(Stored data entries)
------------------------------------------------------------

(** * Test-data generator of the device movement intelligence system

    A shallow embedding of [scripts/generate_test_data.py] and the
    properties of its generators, dataset assembler and replay client.

    Conventions of the embedding.
    - The Python process is a state: the stream of outputs of the [random]
      module, the stream of readings of [datetime.now()], the answers of
      the HTTP peer, and the trace of observable effects (prints, posts,
      sleeps).  Code that draws, reads the clock, prints or raises is
      written in a state-and-exception monad over that state.
    - A [datetime] is the number of microseconds since
      0001-01-01T00:00:00; [isoformat] renders it with the proleptic
      Gregorian calendar as the library does.
    - A Python [float] is an IEEE 754 binary64.  A finite float is
      represented by the rational it denotes, and an operation on floats
      gives the binary64 nearest to the exact result, a tie going to the
      one with an even last bit.  Infinities and NaN are not represented:
      the generators do not reach them, and [time.sleep] refuses an
      infinite duration as it refuses any that is too large. *)

From Stdlib Require Import ZArith QArith Qround Qabs Qpower Lia.
From Stdlib Require Import SpecFloat.
From Stdlib Require Import List Sorted Permutation.
From Stdlib Require Import Ascii String.
From stdpp Require Import base option list gmap strings.

Local Open Scope string_scope.
Local Open Scope list_scope.
Local Open Scope Z_scope.

(** ** Exceptions and the monad *)

Inductive exn : Type :=
| KeyError (what : string)
| IndexError (what : string)
| ValueError (what : string)
| OverflowError (what : string)
| RequestException (what : string).

(** [str(e)] *)
Definition str_exn (e : exn) : string :=
  match e with
  | KeyError s | IndexError s | ValueError s | OverflowError s
  | RequestException s => s
  end.

Module Py.

(** A computation over a state [S]: it ends with a value or with a raised
    exception, and in both cases with the state it reached. *)
Definition M (S A : Type) : Type := S -> (exn + A) * S.

Definition ret {S A} (a : A) : M S A := fun s => (inr a, s).

Definition raise {S A} (e : exn) : M S A := fun s => (inl e, s).

Definition bind {S A B} (m : M S A) (k : A -> M S B) : M S B :=
  fun s =>
    match m s with
    | (inl e, s') => (inl e, s')
    | (inr a, s') => k a s'
    end.

(** [try: body except Exception as e: handler e] *)
Definition try_except {S A} (body : M S A) (handler : exn -> M S A) : M S A :=
  fun s =>
    match body s with
    | (inl e, s') => handler e s'
    | (inr a, s') => (inr a, s')
    end.

Definition get {S} : M S S := fun s => (inr s, s).
Definition modify {S} (f : S -> S) : M S unit := fun s => (inr tt, f s).

(** [for x in xs: body x], the loop variables threaded through [acc]. *)
Fixpoint for_each {S A X} (xs : list X) (body : X -> A -> M S A) (acc : A)
  : M S A :=
  match xs with
  | [] => ret acc
  | x :: xs' => bind (body x acc) (for_each xs' body)
  end.

(** [for x in xs: body x] where the body only changes the state. *)
Fixpoint for_each_ {S X} (xs : list X) (body : X -> M S unit) : M S unit :=
  match xs with
  | [] => ret tt
  | x :: xs' => bind (body x) (fun _ => for_each_ xs' body)
  end.

End Py.

Notation "x <- m ;; k" := (Py.bind m (fun x => k))
  (at level 100, m at next level, right associativity).
Notation "m ;;; k" := (Py.bind m (fun _ => k))
  (at level 100, right associativity).

(** ** Movement records *)

Record location : Type := { location_id : string }.

Record movement : Type := {
  device_id : string;
  owner_id : string;
  timestamp : string;
  loc : location;
  movement_type : string;
  confidence_level : Q
}.

(** ** The process state *)

Inductive http_outcome : Type :=
| PostRaises (e : exn)                       (* requests.post raised *)
| Responded (status_code : Z) (json : exn + string).
                                (* response.json(): the body, or a raise *)

Inductive event : Type :=
| Printed (line : string)
| Posted (url : string) (body : movement)
| Slept (delay : Q).

Record World : Type := {
  rand_tape : nat -> Z;       (* outputs of the random source, in order *)
  rand_pos : nat;
  clock_tape : nat -> Z;      (* readings of datetime.now(), in order *)
  clock_pos : nat;
  peer : nat -> string -> movement -> http_outcome;
                              (* what the n-th request meets *)
  peer_pos : nat;
  trace : list event          (* observable effects, oldest first *)
}.

Definition W := Py.M World.

Definition next_random : W Z := fun w =>
  (inr (rand_tape w (rand_pos w)),
   {| rand_tape := rand_tape w; rand_pos := S (rand_pos w);
      clock_tape := clock_tape w; clock_pos := clock_pos w;
      peer := peer w; peer_pos := peer_pos w; trace := trace w |}).

Definition emit (ev : event) : W unit := fun w =>
  (inr tt,
   {| rand_tape := rand_tape w; rand_pos := rand_pos w;
      clock_tape := clock_tape w; clock_pos := clock_pos w;
      peer := peer w; peer_pos := peer_pos w; trace := trace w ++ [ev] |}).

Definition print (line : string) : W unit := emit (Printed line).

------------------------------------------------------------

Go through the entries and copy every line with "ValueError".

[RESPONSE]
| ValueError (what : string)
  | KeyError s | IndexError s | ValueError s | OverflowError s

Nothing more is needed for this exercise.